El Juzgado Federal en lo Civil, Comercial y Contencioso Administrativo N°2 de San Martín hizo lugar parcialmente a la medida cautelar presentada por ATE y ordenó que el INTI “se abstenga de ejecutar cualquier acto administrativo” derivado de la Resolución 42/2026 por el plazo de seis meses (News, 27/5/2026). El juez subrogante Elpidio Portocarrero Tezanos Pinto prohibió la cesación, transferencia o modificación de servicios y cualquier movimiento de equipamiento con fines de reubicación o disposición (News, 27/5/2026). La fundamentación judicial se apoyó en la función pública del INTI: estudios e investigaciones para mejorar procesos industriales y en el principio de estabilidad laboral protegido por la Ley de Contrato de Trabajo y convenios colectivos.

La suspensión evita, de modo inmediato, que la baja de casi 1.000 servicios —un tercio de las 3.000 prestaciones del instituto según la presentación gremial— se traduzca en cambios operativos inmediatos y potenciales despidos (News, 27/5/2026).

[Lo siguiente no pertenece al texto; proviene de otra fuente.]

(** An installation asks for the features of its enabled modules. *)
Lemma asked_installed ids f :
  asked (installed_features ids) f <-> exists id, id ∈ ids /\ runtime_feature_for_dlc id = Some f.
Proof.
  unfold asked, installed_features. setoid_rewrite list_elem_of_fmap.
  assert (Forall (fun f => f <> [] /\ solid f /\ (44%N ∉ f)) (omap runtime_feature_for_dlc ids)) as Hall.
  { apply Forall_forall. intros g (id & _ & Hg)%list_elem_of_omap. apply dlc_feature_known in Hg. naive_solver. }
  assert (split 44 (join (lit ",") (omap runtime_feature_for_dlc ids))
          = match omap runtime_feature_for_dlc ids with [] => [[]] | l => l end) as ->.
  { destruct (omap runtime_feature_for_dlc ids) as [|g l]; [done|].
    apply split_join_inv; [done|]. eapply Forall_impl; [exact Hall|]. by intros k (_ & _ & ?). }
  rewrite <-list_elem_of_omap. rewrite Forall_forall in Hall.
  destruct (omap runtime_feature_for_dlc ids) as [|g0 l].
  - split; [|by intros ?%not_elem_of_nil]. intros [Hne (y & -> & ->%list_elem_of_singleton)]. done.
  - split.
    + intros [_ (y & -> & Hy)]. destruct (Hall y Hy) as (_ & Hs & _). by rewrite trim_solid.
    + intros Hf. destruct (Hall f Hf) as (? & Hs & _). split; [done|]. exists f. by rewrite trim_solid.
Qed.

(** A verified installation starts whatever modules it has enabled, unknown
    third-party ones included, and runs exactly the features of the modules
    this server knows. *)
Theorem installed_features_start c ids : exists r,
  compose_features c (installed_features ids) = Ok r
  /\ forall id, is_active id r = true <-> composed c (installed_features ids) id.
Proof.
  pose proof (composed_features_are_exact c (installed_features ids)) as H.
  destruct (compose_features c (installed_features ids)) as [r|e]; [exists r; split; [done|apply H]|].
  destruct H as (id & (k & _ & Hk)%asked_installed & Hid). by apply dlc_feature_known in Hk as (_ & _ & _ & ?).
Qed.
Definition category_node (c : CategoryMetadataRecord) : AdminTreeNode := {|
  atn_id := node_id {| cpt_site_id := cmr_site_id c; cpt_category_id := Some (cmr_id c) |};
  atn_parent_id := site_id_text (cmr_site_id c); atn_kind := CategoryNode; atn_label := cmr_title c;
  atn_has_children := true; atn_entity_id := Some (cmr_id c); atn_handle := None; atn_slug := Some (cmr_slug c);
  atn_state := Some (category_status (cmr_status c)); atn_revision_number := None; atn_requested := None;
  atn_operational := None; atn_summary := None; atn_created_at := Some (cmr_created_at c);
  atn_updated_at := Some (cmr_updated_at c) |}.
Definition uncategorized_node (site_id : Uuid) : AdminTreeNode :=
  static_node (node_id {| cpt_site_id := site_id; cpt_category_id := None |}) (site_id_text site_id) CategoryNode
    (lit "Uncategorized") true (Some (lit "uncategorized")).
Definition document_id_text (id : Uuid) : rstr := lit "document:" ++ uuid_hyphenated id.
Definition document_node (parent_id : rstr) (d : CurrentDocumentMetadataRecord) : AdminTreeNode := {|
  atn_id := document_id_text (cdm_id d); atn_parent_id := parent_id; atn_kind := DocumentNode; atn_label := cdm_title d;
  atn_has_children := true; atn_entity_id := Some (cdm_id d); atn_handle := None; atn_slug := Some (cdm_slug d);
  atn_state := Some (document_status (cdm_status d)); atn_revision_number := Some (cdm_revision_number d);
  atn_requested := None; atn_operational := None; atn_summary := None; atn_created_at := Some (cdm_created_at d);
  atn_updated_at := Some (cdm_updated_at d) |}.
Definition revision_node (r : RevisionMetadataRecord) : AdminTreeNode := {|
  atn_id := lit "revision:" ++ uuid_hyphenated (rmr_id r); atn_parent_id := document_id_text (rmr_document_id r);
  atn_kind := RevisionNode; atn_label := lit "Revision " ++ show_N (rmr_revision_number r); atn_has_children := false;
  atn_entity_id := Some (rmr_id r); atn_handle := None; atn_slug := Some (rmr_slug r); atn_state := None;
  atn_revision_number := Some (rmr_revision_number r); atn_requested := None; atn_operational := None;
  atn_summary := None; atn_created_at := Some (rmr_created_at r); atn_updated_at := None |}.

Section tree.
Context `{!UrlLib, !StoreCodec, !Base64Engine, !UuidLib}.

(** What the tree reads of the application state besides [AppState]; the
    version is the crate's. *)
Record TreeState := {
  ts_app : AppState;
  ts_comments_enabled : bool;
  ts_custom_css_enabled : bool;
  ts_agent_discovery_enabled : bool;
  ts_features : FeatureRegistry;
  ts_backup : bool;
  ts_version : rstr;
}.
(* ===== verification/AdminTreeTheorems.v ===== *)
(** * The program tree: cursors, paging and the shape of the tree *)

From Stdlib Require Import Bool NArith ZArith Lia.
From S2P Require Import Prelude Text Extern Content StoreBase StoreTaxonomy StoreContent StoreFeed Accounts StoreSpec Signing CacheHttp Auth Features AdminTree.

(** ** Big-endian digits *)

Lemma big_endian_digits b k u :
  fold_left (fun n d => n * 2 ^ b + d)%N ((fun i => N.shiftr u (b * N.of_nat (k - 1 - i)) mod 2 ^ b)%N <$> seq 0 k) 0%N
  = (u mod 2 ^ (b * N.of_nat k))%N.
Proof.
  revert u. induction k as [|k IH]; intros u; [by rewrite N.mul_0_r, N.mod_1_r|].
  rewrite seq_S, fmap_app, fold_left_app. cbn [fmap list_fmap fold_left Nat.add].
  replace (S k - 1 - k) with 0 by lia. rewrite N.mul_0_r, N.shiftr_0_r.
  assert ((fun i => N.shiftr u (b * N.of_nat (S k - 1 - i)) mod 2 ^ b)%N <$> seq 0 k
          = (fun i => N.shiftr (N.shiftr u b) (b * N.of_nat (k - 1 - i)) mod 2 ^ b)%N <$> seq 0 k) as ->.
  { apply list_fmap_ext. intros ? i Hi%lookup_seq. f_equal. rewrite N.shiftr_shiftr. f_equal. nia. }
  rewrite IH, N.shiftr_div_pow2, Nat2N.inj_succ, N.mul_succ_r, N.pow_add_r.
  rewrite (N.mul_comm (2 ^ (b * N.of_nat k))), N.Div0.mod_mul_r. lia.
Qed.
(** A start is an operation of the store, or changes nothing. *)
Lemma start_is_operation r site theme rotate delivery_only n1 n2 db :
  (start_administration r site theme rotate delivery_only n1 n2 db).2 = db
  \/ exists o, (start_administration r site theme rotate delivery_only n1 n2 db).2 = (account_run o db).2.
Proof.
  assert (Hprovision : forall m, (start_step (provision_primary_owner_site (bootstrap site theme) m
      (binding_fingerprint r) n1 n2 db)).2 = (account_run (ProvisionPrimaryOwnerSite (bootstrap site theme) m (binding_fingerprint r) n1 n2) db).2) by done.
  assert (Hrotate : forall m primary, (start_step (rotate_admin_control_plane primary m (binding_fingerprint r) n1 db)).2
     = (account_run (RotateAdminControlPlane primary m (binding_fingerprint r) n1) db).2) by done.
  assert (Hreconcile : forall m primary, (start_step (reconcile_admin_control_plane primary m (binding_fingerprint r) n1 db)).2
     = (account_run (ReconcileAdminControlPlane primary m (binding_fingerprint r) n1) db).2) by done.
  unfold start_administration. destruct delivery_only; [by left|].
  destruct (mode r), rotate, (get_admin_control_plane db) as [control|[]]; eauto;
    destruct (ensure_same_admin_module_rotation _ _); eauto.
Qed.
(** A failed start changes nothing. *)
Lemma start_failed r site theme rotate delivery_only n1 n2 db e db' :
  start_administration r site theme rotate delivery_only n1 n2 db = (Err e, db') -> db' = db.
Proof.
  assert (Hprovision : forall m d, start_step (provision_primary_owner_site (bootstrap site theme) m
      (binding_fingerprint r) n1 n2 db) = (Err e, d) -> d = db).
  { intros m d (e' & Hs)%start_step_Err. unfold provision_primary_owner_site in Hs.
    destruct (_ ≫= _) as [[[[h t] desc] name]|]; [by eapply account_tx_Err|congruence]. }
  assert (Hrotate : forall m primary d, start_step (rotate_admin_control_plane primary m (binding_fingerprint r) n1 db) = (Err e, d) -> d = db).
  { intros m primary d (e' & Hs)%start_step_Err. unfold rotate_admin_control_plane in Hs.
    destruct (validate_fingerprint _); [by eapply account_tx_Err|congruence]. }
  assert (Hreconcile : forall m primary d, start_step (reconcile_admin_control_plane primary m (binding_fingerprint r) n1 db) = (Err e, d) -> d = db).
  { intros m primary d (e' & Hs)%start_step_Err. unfold reconcile_admin_control_plane in Hs.
    destruct (validate_fingerprint _); [by eapply account_tx_Err|congruence]. }
  unfold start_administration. destruct delivery_only; [congruence|].
  destruct (mode r), rotate, (get_admin_control_plane db) as [control|[]]; eauto; try congruence;
    destruct (ensure_same_admin_module_rotation _ _); eauto; congruence.
Qed.
(* ===== verification/StartupWitnesses.v ===== *)
(** * Starting a server on small stores *)

From Stdlib Require Import Bool NArith ZArith Lia.
From S2P Require Import Prelude Text Extern StoreBase StoreTaxonomy StoreContent StoreFeed Accounts AccountsSpec AccountsRefine AccountsWitnesses Samples StoreRefine StoreSpec Store Signing CacheHttp Auth AuthWitnesses AdminTreeWitnesses Startup.
Import ToySigning.
Import ToyHttp.
Import Toy.

(** An empty store is provisioned; the same key starts again, another key is
    refused until it rotates. *)
Definition other_key : AdminAuthRuntime := AccessKey (lit "$argon2id$another") 30.
Lemma started_server_is_bound_witness :
  let provisioned := start_administration by_key 1 Forest false false 10 10 no_accounts in
  (let start := start_administration by_key 1 Forest false false 10 10 (account_runs [] no_accounts) in
   start.1 = Ok tt /\ bound by_key 1 start.2
   /\ start_administration by_key 1 Ink true false 20 20 start.2 = (Ok tt, start.2))
  /\ is_ok (start_administration other_key 1 Forest false false 30 30 provisioned.2).1 = false
  /\ is_ok (start_administration other_key 1 Forest true false 30 30 provisioned.2).1 = true.
Proof.
  split; [|split; vm_compute; reflexivity].
  pose proof (started_server_is_bound toy_digest_size [] by_key 1 Forest false 10 10) as [H _]. cbn zeta in H |- *.
  destruct (start_administration by_key 1 Forest false false 10 10 (account_runs [] no_accounts)) as [[[]|e] d] eqn:E;
    [|exfalso; vm_compute in E; discriminate E].
  destruct H as [Hb Hagain]. split; [done|]. split; [exact Hb|]. apply Hagain.
Defined.

Lemma no_category_called (m : gmap Uuid CategoryRow) slug id c :
  forallb (fun kv => negb (str_eqb (cat_slug kv.2) slug)) (map_to_list m) = true -> m !! id = Some c -> cat_slug c <> slug.
Proof.
  rewrite forallb_forall. intros Hall Hc Hs. assert (In (id, c) (map_to_list m)) as Hin by by apply list_elem_of_In, elem_of_map_to_list.
  apply Hall in Hin. cbn [snd] in Hin. rewrite Hs, (proj2 (str_eqb_eq _ _) eq_refl) in Hin. discriminate Hin.
Qed.

(** A store whose site has the category [guides]. *)
Lemma startup_routes_are_free_witness :
  ensure_article_category_namespace 1 (lit "/blog/") tree_db = Ok tt
  /\ is_ok (ensure_article_category_namespace 1 (lit "/guides/all") tree_db) = false
  /\ ensure_references_namespace 1 true tree_db = Ok tt.
Proof.
  destruct (startup_routes_are_free 1 (lit "/blog/") true tree_db) as [[_ Ha] [_ Hr]];
    [apply (bool_decide_unpack _); vm_compute; exact I|vm_compute; reflexivity|].
  split_and!; [apply Ha; intros id c Hc _; revert Hc; apply no_category_called; vm_compute; reflexivity|vm_compute; reflexivity|].
  apply Hr. intros _. split; [intros id c Hc _; revert Hc; apply no_category_called; vm_compute; reflexivity|].
  intros r d Hroute. exfalso. vm_compute in Hroute. discriminate Hroute.
Defined.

En términos prácticos, el fallo obliga a las autoridades a mantener las funciones y la ocupación efectiva mientras se discute la constitucionalidad y el fondo de la norma, y fija un plazo claro: la medida cautelar opera hasta el 27 de noviembre de 2026, frente a la intención oficial de aplicar la reestructuración de inmediato (News, 27/5/2026).

¿Cómo impacta esto en la industria y en la seguridad alimentaria?

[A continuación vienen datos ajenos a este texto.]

(* ===== verification/Studio.v ===== *)
(** * The studio: what signed-in members do to the blog

    [apps/server/src/community.rs], the private handlers: a member's session
    gives a user, the user's first writable site is the studio, and every
    operation runs on that site.  [routes] mounts them behind the origin,
    delivery and session guards. *)

From Stdlib Require Import Bool NArith ZArith Lia.
From S2P Require Import Prelude Text Extern Content Renderer Comments SocialEmbeds Seo StoreBase StoreTaxonomy StoreContent StoreFeed Accounts Signing CacheHttp Auth Features Blog.

Section studio.
Context `{!UrlLib, !PathSegmentsLib, !OriginLib, !DigestLib, !Base64Engine, !SerdeJson, !HeaderLib, !Argon2Lib, !Sha256Lib, !MarkdownLib,
  !AmmoniaLib, !StoreCodec, !LayerCodec}.

(** ** Requests *)

Record CreateBlogInput := {
  cb_handle : rstr; cb_title : rstr; cb_description : option rstr; cb_theme_preset : ThemeProfile }.
Record StudioDocumentInput := {
  si_title : rstr; si_slug : rstr; si_source_markdown : rstr; si_embeds : list EmbedReference; si_intent : option IntentLayer;
  si_ontology : option OntologySidecar; si_ai_summary : option AiSummary; si_category_id : option Uuid;
  si_authorship : PublicAuthorship }.
(** [CategoryUpdate] and [CssUpdate]: a field that was sent, perhaps as [null]. *)
Record Update (A : Type) := { up_provided : bool; up_value : option A }.
Arguments up_provided {A} _.
Arguments up_value {A} _.
Record StudioRevisionInput := {
  ri_base_revision_id : Uuid; ri_title : rstr; ri_slug : rstr; ri_source_markdown : rstr; ri_embeds : list EmbedReference;
  ri_intent : option IntentLayer; ri_ontology : option OntologySidecar; ri_ai_summary : option AiSummary;
  ri_category_id : Update Uuid; ri_authorship : PublicAuthorship; ri_idempotency_key : option rstr }.
Record UpdateStudioSettingsInput := { ui_theme_preset : ThemeProfile; ui_custom_css : Update rstr }.
(** C25. Every change a studio request makes is one operation of the store that
  its user was allowed: whatever the request and the outcome, either nothing
  the handlers read has changed, or the new state is the old one after one
  operation, performed for the user of the live session the request presents
  (of an enabled authentication method, or the administrator's), who may: an
  owner publishes and manages the site's taxonomy, settings and members, a
  member drafts, the primary owner completes the setup and edits the home
  pins, and any registered user opens a blog or comments on a public document
  (see [authorized] and [account_authorized]); the route was mounted, the
  request came from the public origin and the process is not delivery-only;
  and unless the operation only drafts or edits the membership list, which
  readers never see, the response cache was told. *)
Theorem studio_changes_are_granted st guard_env env hs r s :
  let s' := (studio st guard_env env hs r s).2 in
  same s s' \/ exists d user, same (perform d s) s'
    /\ presents st env hs s user /\ actor d = Some user /\ permitted d s = true
    /\ mounted st r = true /\ private_read r = false
    /\ request_origin_is_valid (bc_app st) hs = true /\ as_delivery_only (bc_app st) = false
    /\ (hidden d = true \/ bl_public_mutations s' = (bl_public_mutations s + if as_cache (bc_app st) then 1 else 0)%N).
Proof.
  cbn zeta. destruct (private_read r) eqn:Hr.
  { left. destruct (studio_handled st guard_env env hs r s) as [Hs|(_ & _ & s1 & [Hs _] & ->)]; [done|].
    eapply same_trans; [exact Hs|]. apply (read_quiet st env hs r Hr s1). }
  destruct (studio_handled st guard_env env hs r s) as [Hs|(Hm & [?|[Ho Hd]] & s1 & Hs1 & ->)]; [by left|congruence|].
  destruct (clean_handle st env hs s r s1 Hs1) as [?|(d & (user & ? & ? & ?) & ? & ?)]; [by left|].
  right. exists d, user. split_and!; done.
Qed.
End deeds.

El INTI presta servicios que no son meramente administrativos: realiza ensayos microbiológicos, calibraciones, certificaciones y controles exigidos por mercados internacionales, y actúa como referencia técnica para laboratorios privados y cámaras empresarias (News, 27/5/2026). Sectores como alimentos, autopartes, energía y construcción dependen de esas prestaciones para exportar y cumplir normas. La eliminación propuesta amenazaba la continuidad de certificaciones y controles que, según cámaras y la Unión Industrial Argentina, no siempre tienen reemplazo local equivalente (News, 27/5/2026).

Si una reestructuración se aplicara sin planificación, la pérdida de capacidades técnicas tendría un costo productivo que excede el ahorro fiscal inmediato. La amenaza era doble: afectar empleo público —unos 2.300 trabajadores en el INTI, con riesgo de ~700 despidos según los gremios— y erosionar servicios que sostienen exportaciones y seguridad sanitaria (News, 27/5/2026). El fallo judicial da tiempo para evaluar ese trade-off y evitar que decisiones administrativas destruyan capacidades estratégicas de largo plazo.

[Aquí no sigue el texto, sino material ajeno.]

(* ===== verification/BlogWitnesses.v ===== *)
(** * The blog and its studio at concrete inputs

    A deployment whose owner finished the setup, signed in and published a
    post; then drafts, a theme change, an import. *)

From Stdlib Require Import Bool NArith ZArith Lia.
From S2P Require Import Prelude Text Extern Content Renderer Comments SocialEmbeds Seo StoreBase StoreTaxonomy StoreContent StoreFeed Accounts AccountsSpec AccountsRefine AccountsTheorems AccountsWitnesses OfflineImport StoreSpec Samples Store Admission Signing CacheHttp Auth AuthTheorems AuthWitnesses Features Blog Studio StudioTheorems BlogTheorems.
Import ToySigning.
Import ToyHttp.
Import Toy.

(** Markdown without markup: one text event. *)
#[export] Instance toy_markdown : MarkdownLib := {
  OtherEvent := unit;
  markdown_events _ source := [EventText source];
  push_html events := mjoin ((fun e => match e with EventText t | EventHtml t => t | _ => [] end) <$> events);
}.
#[export] Instance toy_ammonia : AmmoniaLib := fun _ html => html.
#[export] Instance toy_segments : PathSegmentsLib := fun _ => None.
(** The identifying texts of a post; other bodies are not compared here. *)
#[export] Instance toy_views : ViewCodec := {
  body_to_vec body := match body with
                      | PostBody v => pv_title v ++ lit "|" ++ pv_markdown v ++ lit "|" ++ bs_title (pv_blog v)
                                      ++ lit "|" ++ um_display_name (pv_author v)
                      | _ => []
                      end;
  seed_to_vec seed := [es_revision_id seed; Z.to_N (es_theme_revision seed)] ++ es_artifact_hash seed;
}.

Definition config : BlogConfig := {|
  bc_app := deployment; bc_comments_enabled := true; bc_custom_css_enabled := true;
  bc_seo_policy := {| seo_public_url := public_url; seo_article_base_path := lit "blog"; seo_no_index := false |};
  bc_features := [] |}.
Definition empty_blog : Blog := {|
  bl_server := empty_server; bl_content := Build_DB ∅ ∅ ∅ ∅ ∅ ∅ ∅ ∅ ∅ ∅ ∅ ∅ None ∅; bl_public_mutations := 0 |}.
Definition first_post : NewDocument := {|
  nd_site_id := 1; nd_title := lit "Title"; nd_slug := lit "hello"; nd_source_markdown := lit "Body";
  nd_embeds := []; nd_intent := None; nd_ontology := None; nd_ai_summary := None;
  nd_authorship := default_authorship; nd_actor := author |}.
Definition opening : list deed :=
  [AccountDeed (ProvisionPrimaryOwnerSite AccountsWitnesses.home ModeAccessKey (binding_fingerprint by_key) 10 10);
   AccountDeed (CreatePrimaryOwnerSession (sha256 (repeat 8%N 32)) 1000 MethodAccessKey (binding_fingerprint by_key) 40 20 20 21);
   AccountDeed (CompletePrimaryOwnerSetup 1 (lit "garden") (lit "Garden") None Forest 32 32 33);
   ContentDeed (CreateInWritableSite 1 first_post None 10 20 100);
   ContentDeed (PublishInOwnedSite 1 1 10 20 110)].
Definition open_blog : Blog := performs opening empty_blog.
Definition studio_env (t : Z) (id : N) : BlogEnv := {| be_env := env t 0; be_id := fun n => (id + N.of_nat n)%N |}.
Definition the_post s := post_response config [] s (article_site config (Some (lit "garden")) s) (lit "hello") (lit "hello") ViewIntent.
Definition bodies (r : result CommunityApiError PublicResponse) : option (list N) := to_option (pr_body <$> r).

Example the_post_is_served : bodies (the_post open_blog) = Some (lit "Title|Body|Garden|Owner").
Proof. vm_compute. reflexivity. Qed.
#[local] Opaque performs studio post_response.

Lemma empty_blog_fresh : no_content (bl_content empty_blog) /\ account_wf (accounts empty_blog).
Proof. split; [by split_and!|apply no_accounts_wf]. Qed.
(** The export of another blog, whose owner went by another name. *)
Definition renaming_batch : OfflineImportBatch := {|
  oib_source := lit "wordpress"; oib_owner_display_name := lit "Ada";
  oib_categories := [{| oic_slug := lit "guides"; oic_title := lit "Guides"; oic_description := None |}];
  oib_posts := [{| oip_source_id := lit "p1"; oip_title := lit "Old post"; oip_slug := lit "one"; oip_source_markdown := lit "text";
    oip_created_at := 40; oip_author_id := lit "a1"; oip_author_display_name := lit "Ada"; oip_primary_category := lit "guides";
    oip_human_reviewed := true; oip_aliases := [] |}] |}.
Definition import_renaming : deed :=
  ImportDeed (fun n => 300 + n)%N (fun n => (100 + n, 200 + n)%N) 1 1 renaming_batch [lit "blog"] false 500.
Definition more_work : list deed :=
  [ContentDeed (ReviseInWritableSite 1 1 (sample_revision 10 20 (lit "hello") None) None 21 120);
   AccountDeed (CreateUser (lit "b@example.org") (lit "reader") (lit "B") (lit "$argon2id$x") 2 130); import_renaming].
Definition the_primary_post s := post_response config [] s (article_site config None s) (lit "hello") (lit "hello") ViewIntent.
(** Refute a failed answer by evaluation. *)
Ltac served E := exfalso; apply (f_equal is_ok) in E; vm_compute in E; discriminate E.

Lemma same_etag_same_post_witness :
  match the_post open_blog, the_primary_post (performs (opening ++ more_work) empty_blog) with
  | Ok r, Ok r' => pr_etag r = pr_etag r'
      /\ ((exists post name, pr_body r = body_to_vec (PostBody post) /\ pr_body r' = body_to_vec (PostBody (by_author name post))
            /\ (forallb keeps_names more_work = true -> by_author name post = post))
          \/ exists x y : BlogPostEtagSeed, x <> y /\ seed_etag x = seed_etag y)
  | _, _ => False
  end.
Proof.
  destruct (the_post open_blog) as [r|e] eqn:E; [|served E].
  destruct (the_primary_post (performs (opening ++ more_work) empty_blog)) as [r'|e'] eqn:E'; [|served E'].
  assert ((pr_etag <$> the_post open_blog) = (pr_etag <$> the_primary_post (performs (opening ++ more_work) empty_blog))) as Htag
    by (vm_compute; reflexivity).
  assert ((pr_not_modified <$> the_post open_blog) = Ok false
          /\ (pr_not_modified <$> the_primary_post (performs (opening ++ more_work) empty_blog)) = Ok false) as [Hn Hn']
    by (split; vm_compute; reflexivity).
  rewrite E, E' in Htag. rewrite E in Hn. rewrite E' in Hn'. cbn in Htag, Hn, Hn'. injection Htag as Htag. injection Hn as Hn. injection Hn' as Hn'.
  split; [exact Htag|].
  apply (same_etag_same_post toy_codec_roundtrip config [] [] empty_blog opening more_work (Some (lit "garden")) None
           (lit "hello") (lit "hello") (lit "hello") ViewIntent r r'); try assumption; apply empty_blog_fresh.
Defined.

Definition draft_input : StudioDocumentInput := {|
  si_title := lit "Next"; si_slug := lit "next"; si_source_markdown := lit "Soon"; si_embeds := []; si_intent := None;
  si_ontology := None; si_ai_summary := None; si_category_id := None; si_authorship := default_authorship |}.
Definition drafted_next := studio config (studio_env 200 0) (studio_env 200 50) (presenting 8) (CreateStudioDocument draft_input) open_blog.
Lemma drafting_requests_leave_posts_witness :
  is_ok drafted_next.1 = true /\ the_post drafted_next.2 = the_post open_blog.
Proof.
  split; [vm_compute; reflexivity|]. unfold the_post, drafted_next, open_blog.
  apply (drafting_requests_leave_posts toy_codec_roundtrip config (studio_env 200 0) (studio_env 200 50) (presenting 8)
           (CreateStudioDocument draft_input) [] empty_blog opening (Some (lit "garden")) (lit "hello") (lit "hello") ViewIntent).
  - apply empty_blog_fresh.
  - apply empty_blog_fresh.
  - reflexivity.
Defined.

(** The owner publishes the draft; the request tells the cache.  Somebody
    without a session cannot. *)
Definition published_next hs := studio config (studio_env 210 0) (studio_env 210 60) hs (PublishStudioDocument 50 51) drafted_next.2.
Example only_the_session_publishes :
  is_ok (published_next (presenting 8)).1 = true
  /\ bl_public_mutations (published_next (presenting 8)).2 = 1%N
  /\ bodies (post_response config [] (published_next (presenting 8)).2
               (article_site config None (published_next (presenting 8)).2) (lit "next") (lit "next") ViewIntent)
     = Some (lit "Next|Soon|Garden|Owner")
  /\ published_next (presenting 9) = (Err Unauthorized, drafted_next.2).
Proof. split_and!; vm_compute; reflexivity. Qed.

(** The validator of a post does not cover the author's name, and the offline
    import may rename the owner: a reader who revalidates keeps the old name. *)
Definition imported_blog : Blog := performs (opening ++ [import_renaming]) empty_blog.
Theorem import_renames_under_the_same_etag :
  bodies (the_post open_blog) = Some (lit "Title|Body|Garden|Owner")
  /\ bodies (the_post imported_blog) = Some (lit "Title|Body|Garden|Ada")
  /\ (pr_etag <$> the_post imported_blog) = (pr_etag <$> the_post open_blog).
Proof. split_and!; vm_compute; reflexivity. Qed.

¿Qué alternativa de política proponemos?

Rechazamos financiar la estabilización con recortes a jubilaciones o salarios; en el caso del INTI esa lógica también sería contraproducente porque licuaría demanda interna y dañaría capacidades técnicas. Proponemos usar el plazo de seis meses que dio la Justicia para abrir una mesa tripartita (Estado, sindicatos, empresas) que defina qué servicios son esenciales y cómo garantizar su continuidad. Sugerimos dos medidas concretas: 1) priorizar el uso focalizado del Fondo de Garantía de Sustentabilidad (FGS) para sostener proyectos de transición y readecuación tecnológica del INTI; 2) reempadronar programas y contratos para evitar superposiciones y dirigir recursos a mantener empleo y capacidad operativa.

El objetivo debe ser preservar empleo y funciones críticas sin recurrir a atajos redistributivos que recaigan sobre jubilados o salarios. Si el Gobierno insiste en ajustar, tendrá que transparentar el ahorro esperado y compararlo con el costo productivo y social de perder certificaciones y saber hacer técnico. Tenemos seis meses para construir una alternativa que combine eficiencia con preservación de capacidades industriales; sería irresponsable desperdiciar ese tiempo.